As internationalists learning, supporting and organizing in Rojava, we therefore celebrate a great revolutionary and an inspiring socialist figure, but as well one of the most inspiring philosopher of the 21st century. Ocalan’s ideology, through the recent spreading of the ideas of the Rojava Revolution, became a great example and a source of hope for revolutionaries world-wide. Some say that his ideas mostly come from the municipalist theories of Murray Bookchin as well as from communist or anarchist movements. And it is true in the sense that his work is a synthesis of lots of socialist, ecologist, feminist, national liberation, anti-capitalist, etc. movements. But his strength lies in his ability to take good bits in all those currents, and to be able to bring them together. Furthermore, he was able to talk to an everyday larger and diverse public, federating people and building one of the biggest socialist organizations of our century capable of challenging capitalist modernity. He brought theory to practice and, by showing the way through his own political engagement, became an example of what could be a true revolutionary way. His writings, because they propose a democratic, feminist and ecologic solution to the problems of our present time, can be a base for a new wave of international socialist revolution.

Celebrating all revolutionaries and our common revolutionary historical heritage.

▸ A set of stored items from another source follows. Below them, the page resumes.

(** X13.  [gen_and_run.py] as a whole.  It creates at most two sockets and,
    when it runs to its end, has closed each of them; an exception out of
    [send_command] ends it with one socket left open.  Every command it
    sends can be encoded, so line 8 never raises on the text: the first is
    the fixed SCRIPT_GENERATE command, the second is SCRIPT_EXECUTE_AUTO
    followed by the identifier scanned from the first reply, which is not
    empty, has no double quote, and was printed as the script id. *)
Theorem gen_and_run_commands w1 w2 e out calls :
  GenAndRunScript.main w1 w2 = Some (e, out, calls) ->
  (creates calls <= 2)%nat
  /\ creates calls
     = match e with
       | GenAndRunScript.Finished => closes calls
       | GenAndRunScript.Traceback _ => S (closes calls)
       end
  /\ forall text, Sendall text ∈ calls ->
       (exists bs, Codec.encode text = Some bs)
       /\ (text = Py.lit "SCRIPT_GENERATE:" ++ GenAndRunScript.goal ++ [Py.nl]
           \/ exists id,
                text = Py.lit "SCRIPT_EXECUTE_AUTO:" ++ id ++ [Py.nl]
                /\ id <> [] /\ (Py.dq ∉ id)
                /\ (Py.nl :: Py.lit "Script ID: " ++ id) ∈ out).
Proof.
  assert (Hgoal : Forall scalar
            ((Py.lit "SCRIPT_GENERATE:" ++ GenAndRunScript.goal) ++ [Py.nl])).
  { apply ScriptFacts.scalar_check. by vm_compute. }
  unfold GenAndRunScript.main.
  destruct (GenAndRun.send_command _ 60 w1) as [[r1 calls1]|] eqn:E1; [|done].
  apply ScriptFacts.send_command_shape in E1 as (Hc1 & Hs1 & Hr1).
  assert (Hfirst : forall text, Sendall text ∈ calls1 ->
    (exists bs, Codec.encode text = Some bs)
    /\ text = Py.lit "SCRIPT_GENERATE:" ++ GenAndRunScript.goal ++ [Py.nl]).
  { intros text Ht. rewrite (Hs1 text Ht). split.
    - by apply ScriptFacts.encode_scalar.
    - by rewrite <- app_assoc. }
  destruct r1 as [why1 result|e1].
  2:{ intros [= <- <- <-]. rewrite Hc1, Hr1.
      split_and!; [lia|done|]. intros text Ht.
      destruct (Hfirst text Ht) as [He ->]. split; [done|by left]. }
  destruct Hr1 as [Hcl1 Hres].
  destruct (GenAndRun.extract_id result) as [script_id|] eqn:Eid.
  2:{ intros [= <- <- <-]. rewrite Hc1, Hcl1.
      split_and!; [lia|done|]. intros text Ht.
      destruct (Hfirst text Ht) as [He ->]. split; [done|by left]. }
  apply MatchFacts.extract_id_inv in Eid
    as (Hne & Hdq & pre & ws & post & Hresult & _).
  assert (Hid : Forall scalar
            ((Py.lit "SCRIPT_EXECUTE_AUTO:" ++ script_id) ++ [Py.nl])).
  { rewrite Hresult in Hres. rewrite !Forall_app in Hres.
    destruct Hres as (_ & _ & _ & _ & Hv & _).
    rewrite !Forall_app.
    split_and!; [|done|]; apply ScriptFacts.scalar_check; by vm_compute. }
  destruct (GenAndRun.send_command _ 180 w2) as [[r2 calls2]|] eqn:E2; [|done].
  apply ScriptFacts.send_command_shape in E2 as (Hc2 & Hs2 & Hr2).
  assert (Hsent : forall (out0 : list pystr) text,
    (Py.nl :: Py.lit "Script ID: " ++ script_id) ∈ out0 ->
    Sendall text ∈ calls1 ++ calls2 ->
    (exists bs, Codec.encode text = Some bs)
    /\ (text = Py.lit "SCRIPT_GENERATE:" ++ GenAndRunScript.goal ++ [Py.nl]
        \/ exists id,
             text = Py.lit "SCRIPT_EXECUTE_AUTO:" ++ id ++ [Py.nl]
             /\ id <> [] /\ (Py.dq ∉ id)
             /\ (Py.nl :: Py.lit "Script ID: " ++ id) ∈ out0)).
  { intros out0 text Hout [Ht|Ht]%elem_of_app.
    - destruct (Hfirst text Ht) as [He ->]. split; [done|by left].
    - rewrite (Hs2 text Ht). split; [by apply ScriptFacts.encode_scalar|].
      right. exists script_id. by rewrite <- app_assoc. }
  assert (Hshown : forall tail,
    (Py.nl :: Py.lit "Script ID: " ++ script_id)
    ∈ (([GenAndRunScript.rule; Py.lit "Step 1: Generating script...";
         GenAndRunScript.rule] ++ [result])
       ++ [Py.nl :: Py.lit "Script ID: " ++ script_id;
           Py.nl :: GenAndRunScript.rule;
           Py.lit "Step 2: Executing script with auto-improve...";
           GenAndRunScript.rule]) ++ tail).
  { intros tail. apply elem_of_app. left. apply elem_of_app. right. by left. }
  destruct r2 as [why2 exec_result|e2].
  - destruct Hr2 as [Hcl2 _]. intros [= <- <- <-].
    rewrite ScriptFacts.creates_app, LoopFacts.closes_app, Hc1, Hc2, Hcl1, Hcl2.
    split_and!; [lia|done|]. intros text. apply Hsent. apply Hshown.
  - intros [= <- <- <-].
    rewrite ScriptFacts.creates_app, LoopFacts.closes_app, Hc1, Hc2, Hcl1, Hr2.
    split_and!; [lia|done|]. intros text. apply Hsent.
    specialize (Hshown []). by rewrite app_nil_r in Hshown.
Qed.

“In Öcalan’s spirit, we believe that we can turn this moment into the momentum necessary to imagine more radical and meaningful horizons than what capitalist modernity has to offer. In this sense, celebrating his birthday means appreciating his person through his ideas and proposals through creativity, collectivity and solidarity.”
International initiative, Freedom for Öcalan

The 4th of April is not only the celebration of a great revolutionary, but the celebration of his ideas and the celebration of the fight for freedom. In his analysis of history, Ocalan shows that since the first civilizations and empires and the start of the oppression of a minority of humans over the others (and over nature and women), also exists an uninterrupted historical line of resistance and of the fight for freedom. The Kurdish Freedom Movement therefore sees itself as inheritor of this progressive line and celebrate this historical heritage and the revolutionaries from all around the world. The 4th of April is in this way celebrating the Kurdish struggle for freedom, but also our history of resistance. It is as well a celebration of all of us, as people who fight for a better future. It represents a new revolutionary start and the continuation of the fight. As a symbol of this, the trees who are traditionally planted on this day represent both the life and its renewal.

In this way we wish you all a successful revolutionary day!
Rojbuna Serokatî ji we re piroz be!

#FreeOcalanFreeThemAll
#RiseUp4Rojava

*The Kurdish nation, with its 30 to 45 million people is the largest ethnic group without its own territory. Split in 4 different countries (Turkey, Iran, Iraq and Syria) at the end of the Ist World War and the dismantlement of the Ottoman Empire, their identity, their language and their culture have been denied and forbidden in all of those. Since then, they experienced oppression and assimilation politics. Kurdish uprisings started in all 4 countries at the beginning of the 20th century, but all were repressed in blood and massacres. The last uprising happened in Dersim in the occupied Kurdish area of Bakûr (Turkey) in 1936, but the repression by the newly founded Turkish state have been so strong that it ended the series of 27 uprisings and broke the Kurdish fight for freedom for more than 40 years till the foundation of the Kurdistan Worker’s Party in 1978 and the renewal of the resistance.